3.2. И вот тут самое интересное в этой беседе, можно сказать ключевая интрига: собственно, используя реальность в качестве аргументов, Хомский парадоксальным образом саму эту реальность и обращает в столь излюбленную левыми социальную демагогию: "Вы говорите, что вы хорошие, но в обличении одних злодеяний вы покрываете злодеяния куда худшие, а поэтому грош цена вашей заявленной хорошести, которая прикрывает собою подлость". Шах и мат.

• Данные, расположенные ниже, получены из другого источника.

(* ===== verification/Console.v ===== *)
(** * The console (console.c) and the serial port (uart.c)

    Output goes to the serial port and to the CGA text screen, whose memory and
    cursor registers are part of the state.  Input is a ring of [INPUT_BUF]
    bytes with three 32-bit indices: read, write and edit.  The line discipline
    refines a pair of lists, the committed input and the line being edited. *)

From Stdlib Require Import ZArith Lia String.
From stdpp Require Import base numbers list strings.
From S2P Require Import Prelude Mem Printf Ring.

Definition BACKSPACE : Z := 0x100.
Definition INPUT_BUF : Z := 128.

(** [C(x)], the code of control-x. *)
Definition Ctl (x : Z) : Z := x - 64.

Record input : Type := Input {
  in_buf : mem;
  in_r : Z;
  in_w : Z;
  in_e : Z
}.

(** [crt] are the 16-bit cells of the screen, [crtc] the registers of the CRT
    controller; [serial] is what the serial port received, [lsr] what its status
    register reads. *)
Record cstate : Type := CState {
  cons_lock : bool;
  locking : bool;
  panicked : bool;
  crt : Z → Z;
  crtc : Z → Z;
  uart : bool;
  lsr : Z;
  serial : list Z;
  inp : input;
  c_killed : bool;
  c_mem : mem;
  c_woken : list Z
}.

Definition set_cons_lock (b : bool) (s : cstate) : cstate :=
  CState b (locking s) (panicked s) (crt s) (crtc s) (uart s) (lsr s) (serial s) (inp s) (c_killed s) (c_mem s) (c_woken s).
Definition set_screen (cells regs : Z → Z) (s : cstate) : cstate :=
  CState (cons_lock s) (locking s) (panicked s) cells regs (uart s) (lsr s) (serial s) (inp s) (c_killed s) (c_mem s) (c_woken s).
Definition set_serial (l : list Z) (s : cstate) : cstate :=
  CState (cons_lock s) (locking s) (panicked s) (crt s) (crtc s) (uart s) (lsr s) l (inp s) (c_killed s) (c_mem s) (c_woken s).
Definition set_inp (i : input) (s : cstate) : cstate :=
  CState (cons_lock s) (locking s) (panicked s) (crt s) (crtc s) (uart s) (lsr s) (serial s) i (c_killed s) (c_mem s) (c_woken s).
Definition set_c_mem (m : mem) (s : cstate) : cstate :=
  CState (cons_lock s) (locking s) (panicked s) (crt s) (crtc s) (uart s) (lsr s) (serial s) (inp s) (c_killed s) m (c_woken s).
Definition wakeup_input : M cstate unit := modify (λ s,
  CState (cons_lock s) (locking s) (panicked s) (crt s) (crtc s) (uart s) (lsr s) (serial s) (inp s) (c_killed s) (c_mem s)
         (c_woken s ++ [INPUT_BUF])).

(** ** The serial port *)

(** After at most 128 delays the byte is sent whether or not the transmitter is
    ready. *)
Definition uartputc (c : Z) : M cstate unit :=
  u <- gets uart ;;
  when u (modify (λ s, set_serial (serial s ++ [u8 c]) s)).

(** One byte, or -1; [rx] is what the data register reads. *)
Definition uartgetc (rx : Z) : M cstate Z :=
  u <- gets uart ;;
  if negb u then ret (-1)
  else
    st <- gets lsr ;;
    if Z.land st 1 =? 0 then ret (-1) else ret rx.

4. Естественно, что Хомский бьёт ниже пояса, и нарушает тем самым правила игры: ему предлагают бокс, он (якобы) соглашается, но вместо бокса следует ММА. Однако ведь и соглашается он именно что "якобы" - в этом смысле предъявить ему в общем-то нечего. Ибо период переговоров выглядит следующим образом: "Хочу бокса. Первый раунд я уже выиграл, вот решение судей" - "Нет, бокса не получится, будет ММА. Но давайте рассмотрим это ваше решение, которым вы размахиваете, чисто из любопытства" - "Давайте рассмотрим, нет проблем, здесь всё чисто" - "Ну, как же тут чисто, если в ММА бить можно ногами, а у вас тут речь только о руках?" - "Позвольте, но при чём тут ММА, речь ведь о боксе!" - "О каком таком боксе? Я с самого начала сказал, что будет ММА. Так ты выходишь на ринг, или как?" - "Я... Это... ну, да, выхожу, но всё ведь по правилам?" - "Конечно, по правилам" (бьёт ногой в пах) "По правилам ММА, как мы и договаривались".
4.1. Харриса уносят с ринга без яиц, но возмущаться "в боксе можно только руками" сил у него ещё хватает. Поэтому он сам (без принуждения, своими руками!) публикует хронику "боя", апеллируя при этом ко всё тем же "судьям". Однако дискуссия и уже самим фактом своего существования и озвучивания меняет угол зрения на вопрос: судьи уже "почему-то" оказываются другие - не из бокса, а из ММА. Пичалька. И наука всем молодым и задорным - популизм бывает разным, и отдача порой приходит рикошетом с самой неожиданной стороны. А в качестве молотка социальной демагогии можно использовать даже скрипку - ежели умеючи.
Словом, не знаю как вам, а я получил огромное удовольствие - давненько не читывал настолько мощного психологического триллера, Шекспир как минимум рядом. А если брать самое близкое по впечатлениям из кинематографа, то это несомненно Депардье vs Полански в "Простой формальности" Торнаторе - когда допрос начинается с участливого разговора, а заканчивается обвинением, и когда Депардье полтора часа играет свою игру, а потом в считанные минуты из рассерженного законопослушного гражданина превращается сначала в кающегося грешника, а потом и в сознавшегося убийцу и самоубийцу - одна из сильнейших сцен, когда-либо снятых на камеру.
Харрис каяться так и не согласился - это ведь не кино. Но это в общем-то ничего и не меняет - его всё равно покаяли. Как бы он сам случившееся не воспринимал.